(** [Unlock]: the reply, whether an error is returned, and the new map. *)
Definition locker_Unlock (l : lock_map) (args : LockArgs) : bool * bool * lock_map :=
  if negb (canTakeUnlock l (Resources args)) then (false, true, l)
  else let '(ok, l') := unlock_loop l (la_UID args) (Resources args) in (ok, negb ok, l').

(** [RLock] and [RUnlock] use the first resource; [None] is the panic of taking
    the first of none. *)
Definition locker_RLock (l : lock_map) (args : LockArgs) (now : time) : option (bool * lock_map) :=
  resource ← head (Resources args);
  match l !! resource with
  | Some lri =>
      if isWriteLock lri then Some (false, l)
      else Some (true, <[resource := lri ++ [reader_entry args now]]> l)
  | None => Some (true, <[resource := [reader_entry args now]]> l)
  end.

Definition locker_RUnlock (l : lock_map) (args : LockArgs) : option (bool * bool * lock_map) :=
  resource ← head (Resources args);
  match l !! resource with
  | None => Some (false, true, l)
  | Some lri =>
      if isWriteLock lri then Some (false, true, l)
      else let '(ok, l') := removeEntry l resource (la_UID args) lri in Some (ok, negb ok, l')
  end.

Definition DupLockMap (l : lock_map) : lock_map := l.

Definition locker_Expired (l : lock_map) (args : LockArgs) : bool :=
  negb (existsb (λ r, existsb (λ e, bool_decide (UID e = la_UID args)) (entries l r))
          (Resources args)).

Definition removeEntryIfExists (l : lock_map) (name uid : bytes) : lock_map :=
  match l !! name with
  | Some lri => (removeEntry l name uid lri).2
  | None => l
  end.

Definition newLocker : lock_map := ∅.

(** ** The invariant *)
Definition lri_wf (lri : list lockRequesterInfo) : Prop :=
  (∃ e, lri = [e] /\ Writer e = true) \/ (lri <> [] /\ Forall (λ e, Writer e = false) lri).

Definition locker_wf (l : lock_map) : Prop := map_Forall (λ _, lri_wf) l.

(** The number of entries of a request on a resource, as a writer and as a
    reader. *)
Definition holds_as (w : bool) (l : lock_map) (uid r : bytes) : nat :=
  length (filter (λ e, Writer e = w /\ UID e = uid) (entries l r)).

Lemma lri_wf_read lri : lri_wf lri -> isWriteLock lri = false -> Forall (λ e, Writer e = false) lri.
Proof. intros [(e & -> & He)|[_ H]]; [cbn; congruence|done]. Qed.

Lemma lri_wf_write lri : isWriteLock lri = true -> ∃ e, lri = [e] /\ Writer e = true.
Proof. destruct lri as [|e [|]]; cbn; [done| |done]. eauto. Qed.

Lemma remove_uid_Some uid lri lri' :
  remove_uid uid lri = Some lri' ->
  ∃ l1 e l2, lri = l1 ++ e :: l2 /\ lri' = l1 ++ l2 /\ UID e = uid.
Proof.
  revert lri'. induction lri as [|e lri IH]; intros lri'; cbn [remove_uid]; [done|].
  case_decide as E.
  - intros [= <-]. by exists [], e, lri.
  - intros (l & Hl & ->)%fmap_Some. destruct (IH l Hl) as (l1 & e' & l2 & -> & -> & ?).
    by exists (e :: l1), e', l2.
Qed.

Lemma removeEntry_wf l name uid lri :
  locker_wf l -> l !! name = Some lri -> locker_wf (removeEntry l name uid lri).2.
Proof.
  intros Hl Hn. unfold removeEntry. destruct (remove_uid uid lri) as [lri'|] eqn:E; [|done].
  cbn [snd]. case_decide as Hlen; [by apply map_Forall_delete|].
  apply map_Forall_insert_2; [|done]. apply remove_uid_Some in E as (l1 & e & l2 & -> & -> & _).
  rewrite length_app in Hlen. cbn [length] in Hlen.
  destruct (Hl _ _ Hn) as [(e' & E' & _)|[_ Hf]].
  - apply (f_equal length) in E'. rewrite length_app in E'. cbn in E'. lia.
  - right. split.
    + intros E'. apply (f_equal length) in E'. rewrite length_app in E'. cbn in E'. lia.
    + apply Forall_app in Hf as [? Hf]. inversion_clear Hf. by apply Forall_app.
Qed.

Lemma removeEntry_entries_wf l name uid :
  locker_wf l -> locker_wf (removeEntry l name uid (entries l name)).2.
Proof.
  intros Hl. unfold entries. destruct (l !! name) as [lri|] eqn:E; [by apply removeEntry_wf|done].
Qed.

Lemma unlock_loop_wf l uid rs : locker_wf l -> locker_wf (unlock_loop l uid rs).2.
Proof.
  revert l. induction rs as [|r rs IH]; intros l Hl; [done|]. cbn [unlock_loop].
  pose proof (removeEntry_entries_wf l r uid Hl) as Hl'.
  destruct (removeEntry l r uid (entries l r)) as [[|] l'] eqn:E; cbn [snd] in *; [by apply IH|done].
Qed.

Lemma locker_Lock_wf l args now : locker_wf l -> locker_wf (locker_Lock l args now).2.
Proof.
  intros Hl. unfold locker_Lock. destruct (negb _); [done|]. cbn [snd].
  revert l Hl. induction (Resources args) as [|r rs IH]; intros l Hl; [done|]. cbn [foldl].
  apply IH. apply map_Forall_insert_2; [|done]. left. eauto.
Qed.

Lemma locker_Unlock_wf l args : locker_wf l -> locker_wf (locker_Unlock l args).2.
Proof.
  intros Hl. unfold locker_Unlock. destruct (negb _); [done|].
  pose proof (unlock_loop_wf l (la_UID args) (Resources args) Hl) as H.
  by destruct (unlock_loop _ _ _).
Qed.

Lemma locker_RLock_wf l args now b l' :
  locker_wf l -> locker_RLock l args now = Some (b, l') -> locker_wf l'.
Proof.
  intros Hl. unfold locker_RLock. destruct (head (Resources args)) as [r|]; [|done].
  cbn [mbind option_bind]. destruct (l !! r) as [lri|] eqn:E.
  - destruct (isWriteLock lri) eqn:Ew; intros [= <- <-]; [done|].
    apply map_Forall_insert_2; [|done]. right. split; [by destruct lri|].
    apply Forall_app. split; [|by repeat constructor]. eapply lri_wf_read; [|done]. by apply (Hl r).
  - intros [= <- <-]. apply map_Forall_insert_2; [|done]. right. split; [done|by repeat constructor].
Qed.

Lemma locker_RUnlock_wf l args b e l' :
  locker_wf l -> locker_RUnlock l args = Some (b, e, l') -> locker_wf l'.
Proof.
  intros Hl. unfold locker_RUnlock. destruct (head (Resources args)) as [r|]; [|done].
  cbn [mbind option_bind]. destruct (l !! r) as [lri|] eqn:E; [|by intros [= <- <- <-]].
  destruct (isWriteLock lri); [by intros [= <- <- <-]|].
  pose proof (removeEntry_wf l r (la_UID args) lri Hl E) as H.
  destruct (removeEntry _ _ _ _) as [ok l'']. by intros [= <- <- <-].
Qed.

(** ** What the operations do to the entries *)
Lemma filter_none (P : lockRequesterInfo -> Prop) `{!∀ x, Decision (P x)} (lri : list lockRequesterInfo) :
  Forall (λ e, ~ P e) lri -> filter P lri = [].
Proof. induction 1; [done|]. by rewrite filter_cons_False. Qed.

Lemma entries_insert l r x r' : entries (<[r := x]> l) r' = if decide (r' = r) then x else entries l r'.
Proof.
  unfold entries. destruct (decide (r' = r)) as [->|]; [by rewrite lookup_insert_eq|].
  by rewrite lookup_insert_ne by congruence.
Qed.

────────────────────────────────────────

Copy the lines above exactly, from the very first through the one containing "length (filter (λ", and include no other line.

(** [Unlock]: the reply, whether an error is returned, and the new map. *)
Definition locker_Unlock (l : lock_map) (args : LockArgs) : bool * bool * lock_map :=
  if negb (canTakeUnlock l (Resources args)) then (false, true, l)
  else let '(ok, l') := unlock_loop l (la_UID args) (Resources args) in (ok, negb ok, l').

(** [RLock] and [RUnlock] use the first resource; [None] is the panic of taking
    the first of none. *)
Definition locker_RLock (l : lock_map) (args : LockArgs) (now : time) : option (bool * lock_map) :=
  resource ← head (Resources args);
  match l !! resource with
  | Some lri =>
      if isWriteLock lri then Some (false, l)
      else Some (true, <[resource := lri ++ [reader_entry args now]]> l)
  | None => Some (true, <[resource := [reader_entry args now]]> l)
  end.

Definition locker_RUnlock (l : lock_map) (args : LockArgs) : option (bool * bool * lock_map) :=
  resource ← head (Resources args);
  match l !! resource with
  | None => Some (false, true, l)
  | Some lri =>
      if isWriteLock lri then Some (false, true, l)
      else let '(ok, l') := removeEntry l resource (la_UID args) lri in Some (ok, negb ok, l')
  end.

Definition DupLockMap (l : lock_map) : lock_map := l.

Definition locker_Expired (l : lock_map) (args : LockArgs) : bool :=
  negb (existsb (λ r, existsb (λ e, bool_decide (UID e = la_UID args)) (entries l r))
          (Resources args)).

Definition removeEntryIfExists (l : lock_map) (name uid : bytes) : lock_map :=
  match l !! name with
  | Some lri => (removeEntry l name uid lri).2
  | None => l
  end.

Definition newLocker : lock_map := ∅.

(** ** The invariant *)
Definition lri_wf (lri : list lockRequesterInfo) : Prop :=
  (∃ e, lri = [e] /\ Writer e = true) \/ (lri <> [] /\ Forall (λ e, Writer e = false) lri).

Definition locker_wf (l : lock_map) : Prop := map_Forall (λ _, lri_wf) l.

(** The number of entries of a request on a resource, as a writer and as a
    reader. *)
Definition holds_as (w : bool) (l : lock_map) (uid r : bytes) : nat :=
  length (filter (λ e, Writer e = w /\ UID e = uid) (entries l r)).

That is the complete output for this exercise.